- **Problem requirements**: Set down all of the entries exactly, leaving nothing out.

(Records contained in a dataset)
********

(** The state of the node at the end: the store is back at the last signature, and the node becomes primary there. *)
Definition recovered (n n' : Node St) (pg : Progress) : Prop :=
  let ls := rs_signature (recovered_store pg) in
  tables n' = recovered_store pg /\ last_recovered_idx n' = pg_idx pg /\ last_recovered_signed_idx n' = pg_signed pg /\ view_history n' = pg_views pg /\
  calls n' = calls n ++ [ snapshotter_rollback (pg_signed pg); ledger_secrets_init (u64 (pg_signed pg + 1)); snapshotter_init_after_public_recovery; set_snapshot_generation false;
    setup_consensus; auto_refresh_jwt_keys; force_become_primary (from_option sig_seqno 0 ls) (from_option sig_view 0 ls) (pg_views pg) (from_option sig_seqno 0 ls);
    boot_request_task (u64 (len (pg_views pg) + starting_view_change)) ].

Definition add_call (c : NodeCall) (n : Node St) : Node St := n <| calls := calls n ++ [c] |>.

Lemma call_bind {A} c (m : N A) n : (call c;; m) n = m (add_call c n).
Proof. done. Qed.

Lemma public_end n pg :
  at_progress n pg -> rs_has_service_config (recovered_store pg) = true ->
  exists n', recover_public_ledger_end_unsafe n = (n', Ret tt) /\ recovered n n' pg /\ to_host n' = to_host n ++ [node_ledger_truncate (pg_signed pg) true].
Proof.
  intros (H1 & H2 & H3 & H4 & H5 & H6) Hc. unfold recover_public_ledger_end_unsafe, expect. unfold mbind at 1, ST_bind at 1. unfold mbind at 1, ST_bind at 1, get at 1.
  rewrite bool_decide_true by done. unfold skip at 1, mret at 1, ST_ret at 1. unfold mbind at 1, ST_bind at 1, get at 1. rewrite H2, H5, H6.
  unfold mbind at 1, ST_bind at 1, skip at 1, mret at 1, ST_ret at 1. unfold mbind at 1, ST_bind at 1, modify at 1. rewrite H3. fold (recovered_store pg).
  unfold mbind at 1, ST_bind at 1, send at 1, modify at 1. rewrite !call_bind. unfold mbind at 1, ST_bind at 1, get at 1.
  match goal with |- context [rs_signature (tables ?m)] => set (n1 := m) end. change (tables n1) with (recovered_store pg). rewrite Hc. cbn [negb]. rewrite !call_bind.
  eexists. split; [reflexivity|]. split; [|done]. change (view_history n1) with (view_history n). rewrite H6. unfold recovered.
  split; [done|]. split; [exact H4|]. split; [exact H5|]. split; [exact H6|]. cbn [calls add_call set update_field]. unfold n1, add_call. destruct n; cbn in *. by rewrite <- !app_assoc.
Qed.

(** An entry that cannot be applied ends the recovery. *)
Lemma public_entry_fails n pg e pg' :
  at_progress n pg -> replay_entry pg e = Failed pg' -> rs_has_service_config (recovered_store pg') = true ->
  exists n', apply_public_entry e n = (n', Ret None) /\ recovered n n' pg' /\ to_host n' = to_host n ++ [node_ledger_truncate (pg_signed pg') true].
Proof.
  intros Hat Hr Hc. pose proof Hat as (Hsm & Hinfo & Htab & Hidx & Hsig & Hv). unfold replay_entry in Hr.
  destruct (rs_deserialize true e (pg_store pg)) as [st o] eqn:Hd. rewrite <- Htab in Hd.
  assert (pg' = MkProgress st (pg_idx pg) (pg_signed pg) (pg_views pg) /\ (o = Ret APPLY_FAIL \/ exists x, o = Throw x /\ catchable x = true)) as [-> Ho].
  { destruct o as [[]|x]; try done; (split; [by injection Hr|]); [by left|right; exists x; split; [done|by eapply failures_caught]]. }
  destruct (public_end (n <| tables := st |>) (MkProgress st (pg_idx pg) (pg_signed pg) (pg_views pg))) as (n' & Hend & Hrec & Hto); [by split_and!|done|].
  exists n'. split; [|split; [exact Hrec|exact Hto]]. unfold apply_public_entry, catch. unfold mbind at 1, ST_bind at 1. rewrite on_store_public, Hd by done.
  destruct Ho as [->|(x & -> & Hx)].
  - rewrite bool_decide_true by done. unfold mbind, ST_bind. by rewrite Hend.
  - rewrite Hx. unfold mbind, ST_bind. by rewrite Hend.
Qed.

********

- **Answer to this problem**:
(** The state of the node at the end: the store is back at the last signature, and the node becomes primary there. *)
Definition recovered (n n' : Node St) (pg : Progress) : Prop :=
  let ls := rs_signature (recovered_store pg) in
  tables n' = recovered_store pg /\ last_recovered_idx n' = pg_idx pg /\ last_recovered_signed_idx n' = pg_signed pg /\ view_history n' = pg_views pg /\
  calls n' = calls n ++ [ snapshotter_rollback (pg_signed pg); ledger_secrets_init (u64 (pg_signed pg + 1)); snapshotter_init_after_public_recovery; set_snapshot_generation false;
    setup_consensus; auto_refresh_jwt_keys; force_become_primary (from_option sig_seqno 0 ls) (from_option sig_view 0 ls) (pg_views pg) (from_option sig_seqno 0 ls);
    boot_request_task (u64 (len (pg_views pg) + starting_view_change)) ].

Definition add_call (c : NodeCall) (n : Node St) : Node St := n <| calls := calls n ++ [c] |>.

Lemma call_bind {A} c (m : N A) n : (call c;; m) n = m (add_call c n).
Proof. done. Qed.

Lemma public_end n pg :
  at_progress n pg -> rs_has_service_config (recovered_store pg) = true ->
  exists n', recover_public_ledger_end_unsafe n = (n', Ret tt) /\ recovered n n' pg /\ to_host n' = to_host n ++ [node_ledger_truncate (pg_signed pg) true].
Proof.
  intros (H1 & H2 & H3 & H4 & H5 & H6) Hc. unfold recover_public_ledger_end_unsafe, expect. unfold mbind at 1, ST_bind at 1. unfold mbind at 1, ST_bind at 1, get at 1.
  rewrite bool_decide_true by done. unfold skip at 1, mret at 1, ST_ret at 1. unfold mbind at 1, ST_bind at 1, get at 1. rewrite H2, H5, H6.
  unfold mbind at 1, ST_bind at 1, skip at 1, mret at 1, ST_ret at 1. unfold mbind at 1, ST_bind at 1, modify at 1. rewrite H3. fold (recovered_store pg).
  unfold mbind at 1, ST_bind at 1, send at 1, modify at 1. rewrite !call_bind. unfold mbind at 1, ST_bind at 1, get at 1.
  match goal with |- context [rs_signature (tables ?m)] => set (n1 := m) end. change (tables n1) with (recovered_store pg). rewrite Hc. cbn [negb]. rewrite !call_bind.
  eexists. split; [reflexivity|]. split; [|done]. change (view_history n1) with (view_history n). rewrite H6. unfold recovered.
  split; [done|]. split; [exact H4|]. split; [exact H5|]. split; [exact H6|]. cbn [calls add_call set update_field]. unfold n1, add_call. destruct n; cbn in *. by rewrite <- !app_assoc.
Qed.

(** An entry that cannot be applied ends the recovery. *)
Lemma public_entry_fails n pg e pg' :
  at_progress n pg -> replay_entry pg e = Failed pg' -> rs_has_service_config (recovered_store pg') = true ->
  exists n', apply_public_entry e n = (n', Ret None) /\ recovered n n' pg' /\ to_host n' = to_host n ++ [node_ledger_truncate (pg_signed pg') true].
Proof.
  intros Hat Hr Hc. pose proof Hat as (Hsm & Hinfo & Htab & Hidx & Hsig & Hv). unfold replay_entry in Hr.
  destruct (rs_deserialize true e (pg_store pg)) as [st o] eqn:Hd. rewrite <- Htab in Hd.
  assert (pg' = MkProgress st (pg_idx pg) (pg_signed pg) (pg_views pg) /\ (o = Ret APPLY_FAIL \/ exists x, o = Throw x /\ catchable x = true)) as [-> Ho].
  { destruct o as [[]|x]; try done; (split; [by injection Hr|]); [by left|right; exists x; split; [done|by eapply failures_caught]]. }
  destruct (public_end (n <| tables := st |>) (MkProgress st (pg_idx pg) (pg_signed pg) (pg_views pg))) as (n' & Hend & Hrec & Hto); [by split_and!|done|].
  exists n'. split; [|split; [exact Hrec|exact Hto]]. unfold apply_public_entry, catch. unfold mbind at 1, ST_bind at 1. rewrite on_store_public, Hd by done.
  destruct Ho as [->|(x & -> & Hx)].
  - rewrite bool_decide_true by done. unfold mbind, ST_bind. by rewrite Hend.
  - rewrite Hx. unfold mbind, ST_bind. by rewrite Hend.
Qed.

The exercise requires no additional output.